**WHAT YOU WILL DO**
Working from the top of the records below, reproduce each line exactly, ending once you have written the line containing "generation 6 to".

_ _ _ _ _

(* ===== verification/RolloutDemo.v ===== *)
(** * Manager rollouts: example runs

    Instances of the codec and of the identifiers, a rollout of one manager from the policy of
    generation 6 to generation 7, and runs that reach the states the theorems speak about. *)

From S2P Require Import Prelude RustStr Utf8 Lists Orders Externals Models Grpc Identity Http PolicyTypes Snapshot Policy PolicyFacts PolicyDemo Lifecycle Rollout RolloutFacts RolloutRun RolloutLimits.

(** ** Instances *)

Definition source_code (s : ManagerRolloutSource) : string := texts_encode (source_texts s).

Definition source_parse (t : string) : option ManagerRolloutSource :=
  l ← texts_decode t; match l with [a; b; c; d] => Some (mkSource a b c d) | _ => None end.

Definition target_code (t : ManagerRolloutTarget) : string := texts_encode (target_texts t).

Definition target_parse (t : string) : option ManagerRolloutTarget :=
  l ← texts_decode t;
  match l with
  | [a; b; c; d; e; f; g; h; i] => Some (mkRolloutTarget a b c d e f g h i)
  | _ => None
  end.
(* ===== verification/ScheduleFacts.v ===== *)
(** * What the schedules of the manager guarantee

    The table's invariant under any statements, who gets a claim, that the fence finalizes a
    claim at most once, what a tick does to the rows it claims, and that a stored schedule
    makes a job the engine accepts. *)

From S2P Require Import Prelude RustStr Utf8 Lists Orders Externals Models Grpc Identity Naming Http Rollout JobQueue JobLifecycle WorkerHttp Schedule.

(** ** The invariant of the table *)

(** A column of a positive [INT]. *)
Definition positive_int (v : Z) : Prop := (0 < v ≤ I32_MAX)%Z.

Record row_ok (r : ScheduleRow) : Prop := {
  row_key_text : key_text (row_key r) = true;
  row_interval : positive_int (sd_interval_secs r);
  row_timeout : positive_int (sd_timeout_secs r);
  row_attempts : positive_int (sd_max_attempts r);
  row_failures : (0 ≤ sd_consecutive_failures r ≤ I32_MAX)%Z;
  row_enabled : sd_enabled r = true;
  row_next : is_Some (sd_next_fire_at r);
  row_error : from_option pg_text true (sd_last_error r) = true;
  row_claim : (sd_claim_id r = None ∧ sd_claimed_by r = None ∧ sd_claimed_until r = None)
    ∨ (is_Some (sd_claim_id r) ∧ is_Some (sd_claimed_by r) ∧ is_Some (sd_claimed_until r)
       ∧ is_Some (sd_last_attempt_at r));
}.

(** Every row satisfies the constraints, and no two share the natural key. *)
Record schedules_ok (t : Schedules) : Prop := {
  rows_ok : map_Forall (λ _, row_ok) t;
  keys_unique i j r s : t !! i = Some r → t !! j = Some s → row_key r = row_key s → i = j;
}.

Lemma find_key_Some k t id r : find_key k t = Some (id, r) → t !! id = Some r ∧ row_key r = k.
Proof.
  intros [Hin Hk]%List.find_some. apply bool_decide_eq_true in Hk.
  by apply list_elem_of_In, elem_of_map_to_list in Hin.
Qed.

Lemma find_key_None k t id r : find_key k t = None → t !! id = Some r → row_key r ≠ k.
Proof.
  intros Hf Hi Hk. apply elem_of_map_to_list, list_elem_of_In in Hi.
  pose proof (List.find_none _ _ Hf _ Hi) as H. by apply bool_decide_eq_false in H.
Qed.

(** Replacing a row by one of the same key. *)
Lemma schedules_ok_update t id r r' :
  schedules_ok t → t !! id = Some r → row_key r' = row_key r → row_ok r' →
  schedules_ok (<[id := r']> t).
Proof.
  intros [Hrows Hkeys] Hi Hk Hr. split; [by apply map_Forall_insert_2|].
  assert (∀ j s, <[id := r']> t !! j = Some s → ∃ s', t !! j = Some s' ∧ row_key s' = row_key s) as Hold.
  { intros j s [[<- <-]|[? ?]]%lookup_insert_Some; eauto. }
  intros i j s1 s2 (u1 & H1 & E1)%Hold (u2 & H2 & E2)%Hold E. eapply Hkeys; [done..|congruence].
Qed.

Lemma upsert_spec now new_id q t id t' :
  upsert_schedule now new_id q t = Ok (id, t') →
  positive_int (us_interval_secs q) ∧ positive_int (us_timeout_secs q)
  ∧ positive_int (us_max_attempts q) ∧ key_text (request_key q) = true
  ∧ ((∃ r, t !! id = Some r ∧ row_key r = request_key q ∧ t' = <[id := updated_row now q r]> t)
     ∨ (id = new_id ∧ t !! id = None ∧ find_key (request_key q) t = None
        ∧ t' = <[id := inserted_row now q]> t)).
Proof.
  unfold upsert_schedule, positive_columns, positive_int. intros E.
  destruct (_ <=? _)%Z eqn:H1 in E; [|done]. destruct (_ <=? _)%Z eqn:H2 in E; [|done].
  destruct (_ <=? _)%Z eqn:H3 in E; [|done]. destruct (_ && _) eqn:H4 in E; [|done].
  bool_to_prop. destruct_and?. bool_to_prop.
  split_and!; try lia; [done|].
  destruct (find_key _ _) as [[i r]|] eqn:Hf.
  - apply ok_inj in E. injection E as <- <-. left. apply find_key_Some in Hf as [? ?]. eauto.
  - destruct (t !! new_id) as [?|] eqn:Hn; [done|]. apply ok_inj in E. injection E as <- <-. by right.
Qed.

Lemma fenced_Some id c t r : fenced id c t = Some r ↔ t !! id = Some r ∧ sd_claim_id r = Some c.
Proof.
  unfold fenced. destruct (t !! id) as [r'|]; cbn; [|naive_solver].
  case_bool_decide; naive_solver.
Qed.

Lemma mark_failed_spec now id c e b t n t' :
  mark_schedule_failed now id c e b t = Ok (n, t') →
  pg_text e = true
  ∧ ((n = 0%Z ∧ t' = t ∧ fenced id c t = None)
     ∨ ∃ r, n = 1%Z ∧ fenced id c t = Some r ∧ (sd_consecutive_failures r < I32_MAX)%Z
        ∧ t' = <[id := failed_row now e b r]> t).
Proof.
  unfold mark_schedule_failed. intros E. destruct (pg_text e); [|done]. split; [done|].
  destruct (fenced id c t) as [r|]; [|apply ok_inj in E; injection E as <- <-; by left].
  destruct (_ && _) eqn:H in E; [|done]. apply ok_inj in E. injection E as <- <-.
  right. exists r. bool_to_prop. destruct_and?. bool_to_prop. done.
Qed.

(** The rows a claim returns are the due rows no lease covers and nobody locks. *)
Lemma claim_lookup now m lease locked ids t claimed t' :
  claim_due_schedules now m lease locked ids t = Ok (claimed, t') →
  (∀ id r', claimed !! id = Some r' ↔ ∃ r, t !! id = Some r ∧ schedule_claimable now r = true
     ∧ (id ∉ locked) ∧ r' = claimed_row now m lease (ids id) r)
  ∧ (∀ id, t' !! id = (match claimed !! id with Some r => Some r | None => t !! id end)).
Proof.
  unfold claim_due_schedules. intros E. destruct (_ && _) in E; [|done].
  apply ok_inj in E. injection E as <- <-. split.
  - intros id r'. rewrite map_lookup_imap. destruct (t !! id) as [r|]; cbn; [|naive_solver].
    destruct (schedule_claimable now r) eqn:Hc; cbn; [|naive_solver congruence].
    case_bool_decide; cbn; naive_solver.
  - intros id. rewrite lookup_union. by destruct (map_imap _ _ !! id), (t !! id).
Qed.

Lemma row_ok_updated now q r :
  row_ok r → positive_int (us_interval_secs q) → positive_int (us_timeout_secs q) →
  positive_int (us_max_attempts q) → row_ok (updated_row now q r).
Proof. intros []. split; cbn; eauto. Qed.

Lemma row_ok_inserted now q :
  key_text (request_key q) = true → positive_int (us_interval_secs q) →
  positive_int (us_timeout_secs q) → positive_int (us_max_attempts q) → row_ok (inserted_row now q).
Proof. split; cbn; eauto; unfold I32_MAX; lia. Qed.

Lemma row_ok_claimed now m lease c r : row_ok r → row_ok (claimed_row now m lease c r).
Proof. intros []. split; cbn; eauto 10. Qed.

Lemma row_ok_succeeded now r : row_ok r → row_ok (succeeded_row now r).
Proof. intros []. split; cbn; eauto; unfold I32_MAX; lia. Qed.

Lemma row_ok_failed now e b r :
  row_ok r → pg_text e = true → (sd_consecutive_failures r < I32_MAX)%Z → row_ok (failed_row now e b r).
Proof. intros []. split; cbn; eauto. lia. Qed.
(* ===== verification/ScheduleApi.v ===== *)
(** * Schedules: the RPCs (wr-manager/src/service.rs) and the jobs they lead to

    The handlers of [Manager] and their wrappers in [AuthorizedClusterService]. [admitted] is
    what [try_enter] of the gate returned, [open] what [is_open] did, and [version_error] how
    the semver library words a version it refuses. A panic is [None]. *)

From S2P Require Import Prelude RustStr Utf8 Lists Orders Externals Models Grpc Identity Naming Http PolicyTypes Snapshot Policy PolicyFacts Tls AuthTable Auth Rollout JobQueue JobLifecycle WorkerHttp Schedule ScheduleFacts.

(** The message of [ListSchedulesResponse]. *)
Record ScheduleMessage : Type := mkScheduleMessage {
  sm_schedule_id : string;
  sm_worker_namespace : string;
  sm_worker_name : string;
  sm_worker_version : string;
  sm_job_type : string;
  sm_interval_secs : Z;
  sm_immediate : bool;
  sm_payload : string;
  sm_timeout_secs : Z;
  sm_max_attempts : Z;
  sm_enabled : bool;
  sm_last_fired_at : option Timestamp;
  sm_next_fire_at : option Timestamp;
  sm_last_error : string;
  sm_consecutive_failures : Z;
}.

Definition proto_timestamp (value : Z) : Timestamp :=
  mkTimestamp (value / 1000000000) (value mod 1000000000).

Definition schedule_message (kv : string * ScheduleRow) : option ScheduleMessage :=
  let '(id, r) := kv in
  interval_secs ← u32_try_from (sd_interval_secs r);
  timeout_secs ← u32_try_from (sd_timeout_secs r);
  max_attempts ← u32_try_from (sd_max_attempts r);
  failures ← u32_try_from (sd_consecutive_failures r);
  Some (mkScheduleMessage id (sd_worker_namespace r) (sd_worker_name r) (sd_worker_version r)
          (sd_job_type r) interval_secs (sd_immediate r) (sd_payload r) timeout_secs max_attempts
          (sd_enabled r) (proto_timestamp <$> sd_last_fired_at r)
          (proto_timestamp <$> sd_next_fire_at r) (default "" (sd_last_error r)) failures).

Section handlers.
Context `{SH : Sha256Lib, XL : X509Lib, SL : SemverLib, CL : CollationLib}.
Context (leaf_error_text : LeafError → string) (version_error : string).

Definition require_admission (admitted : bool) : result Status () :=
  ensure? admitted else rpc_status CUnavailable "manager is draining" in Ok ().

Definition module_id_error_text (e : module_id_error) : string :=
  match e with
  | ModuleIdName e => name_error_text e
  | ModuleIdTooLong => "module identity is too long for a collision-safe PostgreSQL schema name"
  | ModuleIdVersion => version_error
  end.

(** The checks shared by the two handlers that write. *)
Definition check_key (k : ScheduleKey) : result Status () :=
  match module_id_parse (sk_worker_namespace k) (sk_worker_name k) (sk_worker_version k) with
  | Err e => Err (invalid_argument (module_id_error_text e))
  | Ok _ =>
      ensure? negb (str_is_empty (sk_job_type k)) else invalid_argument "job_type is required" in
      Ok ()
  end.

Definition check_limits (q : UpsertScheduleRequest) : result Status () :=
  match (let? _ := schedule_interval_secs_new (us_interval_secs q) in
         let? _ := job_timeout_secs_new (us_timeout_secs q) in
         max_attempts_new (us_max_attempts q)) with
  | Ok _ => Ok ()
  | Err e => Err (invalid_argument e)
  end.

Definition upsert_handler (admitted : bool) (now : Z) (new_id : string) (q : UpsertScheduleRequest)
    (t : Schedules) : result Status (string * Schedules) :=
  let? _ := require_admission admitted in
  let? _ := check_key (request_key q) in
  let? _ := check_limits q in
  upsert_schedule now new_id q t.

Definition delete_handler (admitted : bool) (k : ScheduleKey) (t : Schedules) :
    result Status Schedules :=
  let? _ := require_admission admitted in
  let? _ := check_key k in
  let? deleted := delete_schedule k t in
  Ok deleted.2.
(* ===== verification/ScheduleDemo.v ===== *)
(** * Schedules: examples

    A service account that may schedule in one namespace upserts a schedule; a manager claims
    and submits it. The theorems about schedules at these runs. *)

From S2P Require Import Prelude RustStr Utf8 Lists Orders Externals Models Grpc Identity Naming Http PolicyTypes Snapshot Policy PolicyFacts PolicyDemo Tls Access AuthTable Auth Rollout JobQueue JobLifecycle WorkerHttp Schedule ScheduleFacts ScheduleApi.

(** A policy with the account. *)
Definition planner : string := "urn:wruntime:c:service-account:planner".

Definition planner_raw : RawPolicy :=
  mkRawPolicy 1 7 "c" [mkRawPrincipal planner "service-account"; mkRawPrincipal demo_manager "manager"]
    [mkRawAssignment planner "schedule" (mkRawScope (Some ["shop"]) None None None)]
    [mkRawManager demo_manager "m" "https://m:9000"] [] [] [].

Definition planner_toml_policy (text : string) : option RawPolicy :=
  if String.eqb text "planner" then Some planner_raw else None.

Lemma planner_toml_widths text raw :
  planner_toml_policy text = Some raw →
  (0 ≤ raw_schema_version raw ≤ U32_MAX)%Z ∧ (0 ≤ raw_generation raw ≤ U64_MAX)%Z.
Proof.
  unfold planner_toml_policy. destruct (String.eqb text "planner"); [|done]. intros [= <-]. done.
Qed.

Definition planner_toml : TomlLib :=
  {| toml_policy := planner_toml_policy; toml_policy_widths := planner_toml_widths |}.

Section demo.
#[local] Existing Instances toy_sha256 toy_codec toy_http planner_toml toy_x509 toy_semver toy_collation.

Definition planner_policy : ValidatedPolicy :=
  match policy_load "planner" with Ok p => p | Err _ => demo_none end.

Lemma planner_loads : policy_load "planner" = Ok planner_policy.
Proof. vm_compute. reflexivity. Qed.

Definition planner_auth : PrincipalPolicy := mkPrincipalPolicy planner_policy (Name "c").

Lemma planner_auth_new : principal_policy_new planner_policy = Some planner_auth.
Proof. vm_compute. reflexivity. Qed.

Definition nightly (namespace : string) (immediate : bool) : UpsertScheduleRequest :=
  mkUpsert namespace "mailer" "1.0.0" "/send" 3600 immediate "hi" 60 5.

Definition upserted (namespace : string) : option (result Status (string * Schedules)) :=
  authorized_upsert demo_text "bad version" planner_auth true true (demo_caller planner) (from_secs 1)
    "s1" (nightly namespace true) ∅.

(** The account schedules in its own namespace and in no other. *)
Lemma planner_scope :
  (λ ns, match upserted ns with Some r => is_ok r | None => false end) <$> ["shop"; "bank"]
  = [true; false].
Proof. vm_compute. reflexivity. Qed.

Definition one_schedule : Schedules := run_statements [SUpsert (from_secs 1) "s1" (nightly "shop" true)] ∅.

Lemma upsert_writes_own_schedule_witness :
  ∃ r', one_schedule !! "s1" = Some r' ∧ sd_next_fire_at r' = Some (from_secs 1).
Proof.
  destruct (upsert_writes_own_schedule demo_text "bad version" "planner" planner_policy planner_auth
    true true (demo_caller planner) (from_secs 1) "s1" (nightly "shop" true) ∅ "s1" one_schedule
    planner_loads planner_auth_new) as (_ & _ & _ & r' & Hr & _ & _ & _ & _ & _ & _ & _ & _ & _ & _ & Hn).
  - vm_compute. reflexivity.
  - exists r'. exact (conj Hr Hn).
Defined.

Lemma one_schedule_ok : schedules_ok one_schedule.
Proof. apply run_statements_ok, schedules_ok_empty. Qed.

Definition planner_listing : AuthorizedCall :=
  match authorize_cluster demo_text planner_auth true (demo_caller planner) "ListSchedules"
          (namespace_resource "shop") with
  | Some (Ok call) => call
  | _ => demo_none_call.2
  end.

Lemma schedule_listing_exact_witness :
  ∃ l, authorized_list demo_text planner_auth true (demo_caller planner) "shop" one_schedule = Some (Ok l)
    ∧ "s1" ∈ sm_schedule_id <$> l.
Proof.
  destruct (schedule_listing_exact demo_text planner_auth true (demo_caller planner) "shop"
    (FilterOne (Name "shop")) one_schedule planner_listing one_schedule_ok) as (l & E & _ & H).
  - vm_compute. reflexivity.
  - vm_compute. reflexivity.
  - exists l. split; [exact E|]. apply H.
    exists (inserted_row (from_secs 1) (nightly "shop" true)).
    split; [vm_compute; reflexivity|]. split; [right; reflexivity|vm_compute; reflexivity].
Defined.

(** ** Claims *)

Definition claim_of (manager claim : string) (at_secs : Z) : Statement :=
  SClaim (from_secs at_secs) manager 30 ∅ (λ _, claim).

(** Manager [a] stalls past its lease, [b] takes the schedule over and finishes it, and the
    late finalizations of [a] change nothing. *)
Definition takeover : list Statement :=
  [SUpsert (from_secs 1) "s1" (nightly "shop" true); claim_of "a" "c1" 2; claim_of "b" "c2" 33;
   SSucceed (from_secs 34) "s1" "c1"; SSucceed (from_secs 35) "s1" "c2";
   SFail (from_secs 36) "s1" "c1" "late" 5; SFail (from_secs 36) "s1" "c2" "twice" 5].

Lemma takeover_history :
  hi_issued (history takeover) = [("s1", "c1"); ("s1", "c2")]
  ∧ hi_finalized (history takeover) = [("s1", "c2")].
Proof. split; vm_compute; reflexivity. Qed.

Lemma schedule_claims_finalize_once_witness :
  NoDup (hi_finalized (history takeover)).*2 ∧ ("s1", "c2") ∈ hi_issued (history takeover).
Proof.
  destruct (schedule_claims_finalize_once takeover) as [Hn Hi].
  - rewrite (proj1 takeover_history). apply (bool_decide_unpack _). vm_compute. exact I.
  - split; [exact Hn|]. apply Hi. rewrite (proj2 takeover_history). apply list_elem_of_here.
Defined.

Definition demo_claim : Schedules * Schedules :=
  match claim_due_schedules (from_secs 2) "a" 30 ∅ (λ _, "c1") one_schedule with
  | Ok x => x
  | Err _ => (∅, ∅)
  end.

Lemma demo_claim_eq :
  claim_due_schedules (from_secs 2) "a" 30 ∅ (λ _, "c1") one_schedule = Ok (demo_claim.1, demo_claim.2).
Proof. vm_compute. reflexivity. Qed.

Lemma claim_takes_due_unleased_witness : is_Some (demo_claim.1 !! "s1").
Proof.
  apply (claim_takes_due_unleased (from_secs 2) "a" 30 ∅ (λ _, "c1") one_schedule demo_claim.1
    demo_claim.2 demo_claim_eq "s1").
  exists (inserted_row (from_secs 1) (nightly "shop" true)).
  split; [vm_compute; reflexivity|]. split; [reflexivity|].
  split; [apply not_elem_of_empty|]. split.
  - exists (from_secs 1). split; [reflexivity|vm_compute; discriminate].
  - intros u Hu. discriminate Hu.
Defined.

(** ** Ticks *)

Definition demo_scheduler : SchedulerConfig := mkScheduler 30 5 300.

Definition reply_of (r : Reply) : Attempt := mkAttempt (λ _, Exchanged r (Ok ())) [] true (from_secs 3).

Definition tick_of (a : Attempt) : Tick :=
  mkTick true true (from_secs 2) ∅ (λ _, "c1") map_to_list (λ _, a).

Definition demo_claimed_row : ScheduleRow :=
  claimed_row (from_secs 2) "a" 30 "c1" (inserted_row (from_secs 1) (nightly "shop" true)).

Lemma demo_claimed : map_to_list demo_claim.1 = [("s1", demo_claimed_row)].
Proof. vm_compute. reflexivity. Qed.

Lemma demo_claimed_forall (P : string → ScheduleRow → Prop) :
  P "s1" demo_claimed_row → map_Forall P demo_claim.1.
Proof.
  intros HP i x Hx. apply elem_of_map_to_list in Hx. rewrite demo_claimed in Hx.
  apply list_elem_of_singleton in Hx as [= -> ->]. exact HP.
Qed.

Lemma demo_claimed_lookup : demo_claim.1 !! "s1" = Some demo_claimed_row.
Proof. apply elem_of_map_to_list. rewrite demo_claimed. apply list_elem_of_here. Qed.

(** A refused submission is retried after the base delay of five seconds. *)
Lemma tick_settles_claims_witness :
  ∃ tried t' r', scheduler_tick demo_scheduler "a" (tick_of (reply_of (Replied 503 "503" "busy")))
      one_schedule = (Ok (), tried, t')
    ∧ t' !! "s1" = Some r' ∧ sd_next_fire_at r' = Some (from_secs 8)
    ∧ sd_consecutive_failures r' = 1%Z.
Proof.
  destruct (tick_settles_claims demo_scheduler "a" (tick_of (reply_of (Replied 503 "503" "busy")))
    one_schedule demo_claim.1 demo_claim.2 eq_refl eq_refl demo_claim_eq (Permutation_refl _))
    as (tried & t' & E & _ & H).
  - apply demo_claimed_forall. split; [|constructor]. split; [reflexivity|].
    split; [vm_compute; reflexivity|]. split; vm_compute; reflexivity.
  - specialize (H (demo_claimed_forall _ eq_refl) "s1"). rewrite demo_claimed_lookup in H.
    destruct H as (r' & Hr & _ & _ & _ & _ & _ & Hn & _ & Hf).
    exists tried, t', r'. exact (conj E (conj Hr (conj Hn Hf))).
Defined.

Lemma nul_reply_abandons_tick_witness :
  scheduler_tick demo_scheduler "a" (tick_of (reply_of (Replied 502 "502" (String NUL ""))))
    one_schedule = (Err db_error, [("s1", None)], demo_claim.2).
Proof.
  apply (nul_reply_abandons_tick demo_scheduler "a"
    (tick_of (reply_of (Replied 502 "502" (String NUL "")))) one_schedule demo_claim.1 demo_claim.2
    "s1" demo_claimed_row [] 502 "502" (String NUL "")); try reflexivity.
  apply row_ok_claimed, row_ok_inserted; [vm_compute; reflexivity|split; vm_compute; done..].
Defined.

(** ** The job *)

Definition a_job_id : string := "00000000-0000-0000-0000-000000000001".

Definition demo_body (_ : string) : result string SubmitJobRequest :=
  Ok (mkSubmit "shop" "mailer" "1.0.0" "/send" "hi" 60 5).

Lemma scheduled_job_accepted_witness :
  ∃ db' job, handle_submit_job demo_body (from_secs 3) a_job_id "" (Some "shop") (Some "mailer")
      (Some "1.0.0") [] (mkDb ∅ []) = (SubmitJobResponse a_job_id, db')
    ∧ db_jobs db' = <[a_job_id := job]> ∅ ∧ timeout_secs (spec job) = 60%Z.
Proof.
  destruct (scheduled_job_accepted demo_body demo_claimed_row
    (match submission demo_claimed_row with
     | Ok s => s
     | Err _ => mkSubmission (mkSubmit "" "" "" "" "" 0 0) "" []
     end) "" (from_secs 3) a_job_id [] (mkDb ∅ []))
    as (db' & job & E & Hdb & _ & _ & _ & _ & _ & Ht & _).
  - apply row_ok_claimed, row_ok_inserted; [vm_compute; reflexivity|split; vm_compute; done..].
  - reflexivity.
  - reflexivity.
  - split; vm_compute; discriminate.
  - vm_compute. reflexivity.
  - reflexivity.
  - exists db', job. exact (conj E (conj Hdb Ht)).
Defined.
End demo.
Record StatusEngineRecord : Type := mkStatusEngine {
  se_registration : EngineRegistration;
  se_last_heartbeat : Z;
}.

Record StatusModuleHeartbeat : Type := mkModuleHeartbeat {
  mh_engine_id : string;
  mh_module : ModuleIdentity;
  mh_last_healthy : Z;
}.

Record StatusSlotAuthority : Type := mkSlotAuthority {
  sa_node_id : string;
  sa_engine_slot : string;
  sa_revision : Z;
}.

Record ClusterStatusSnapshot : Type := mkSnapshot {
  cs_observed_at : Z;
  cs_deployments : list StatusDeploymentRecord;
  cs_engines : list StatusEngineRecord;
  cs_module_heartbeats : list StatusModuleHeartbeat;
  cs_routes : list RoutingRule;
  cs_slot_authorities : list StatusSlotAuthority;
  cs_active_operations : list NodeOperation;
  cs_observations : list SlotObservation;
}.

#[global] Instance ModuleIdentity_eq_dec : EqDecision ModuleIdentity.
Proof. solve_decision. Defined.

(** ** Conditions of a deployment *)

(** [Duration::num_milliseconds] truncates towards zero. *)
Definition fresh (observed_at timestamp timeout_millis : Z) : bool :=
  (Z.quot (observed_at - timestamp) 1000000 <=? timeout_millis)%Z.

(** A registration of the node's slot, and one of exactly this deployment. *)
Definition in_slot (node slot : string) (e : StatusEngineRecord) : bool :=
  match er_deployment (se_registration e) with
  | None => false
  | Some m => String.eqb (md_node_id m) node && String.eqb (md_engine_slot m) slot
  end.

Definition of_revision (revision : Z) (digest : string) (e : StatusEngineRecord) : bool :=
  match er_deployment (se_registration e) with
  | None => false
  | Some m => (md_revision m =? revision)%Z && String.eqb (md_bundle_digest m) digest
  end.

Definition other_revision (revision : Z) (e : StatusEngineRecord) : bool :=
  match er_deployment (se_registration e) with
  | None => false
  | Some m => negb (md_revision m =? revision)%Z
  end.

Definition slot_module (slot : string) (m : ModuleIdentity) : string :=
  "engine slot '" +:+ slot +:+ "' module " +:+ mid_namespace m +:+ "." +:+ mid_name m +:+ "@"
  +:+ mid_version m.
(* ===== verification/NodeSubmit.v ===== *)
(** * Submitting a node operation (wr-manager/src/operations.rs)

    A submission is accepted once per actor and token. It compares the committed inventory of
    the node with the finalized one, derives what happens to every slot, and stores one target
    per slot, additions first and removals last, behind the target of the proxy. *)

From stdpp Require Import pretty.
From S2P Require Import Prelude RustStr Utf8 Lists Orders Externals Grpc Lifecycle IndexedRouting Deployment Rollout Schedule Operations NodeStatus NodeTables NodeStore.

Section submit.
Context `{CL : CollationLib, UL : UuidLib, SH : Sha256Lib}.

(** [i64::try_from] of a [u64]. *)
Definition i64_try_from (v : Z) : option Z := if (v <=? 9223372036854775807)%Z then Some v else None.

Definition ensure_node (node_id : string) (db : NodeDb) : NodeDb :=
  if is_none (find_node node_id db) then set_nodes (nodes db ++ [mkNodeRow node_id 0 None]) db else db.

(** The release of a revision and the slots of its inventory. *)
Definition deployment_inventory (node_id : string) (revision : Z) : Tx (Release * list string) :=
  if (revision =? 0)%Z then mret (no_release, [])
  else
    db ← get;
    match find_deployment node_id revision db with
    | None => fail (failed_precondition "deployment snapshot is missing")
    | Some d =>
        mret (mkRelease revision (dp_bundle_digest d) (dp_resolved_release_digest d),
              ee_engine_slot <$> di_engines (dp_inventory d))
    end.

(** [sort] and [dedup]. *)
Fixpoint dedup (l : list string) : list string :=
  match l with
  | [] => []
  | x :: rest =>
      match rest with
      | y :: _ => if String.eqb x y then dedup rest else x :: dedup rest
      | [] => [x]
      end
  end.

_ _ _ _ _

**RESPONSE AREA**
(* ===== verification/RolloutDemo.v ===== *)
(** * Manager rollouts: example runs

    Instances of the codec and of the identifiers, a rollout of one manager from the policy of
    generation 6 to generation 7, and runs that reach the states the theorems speak about. *)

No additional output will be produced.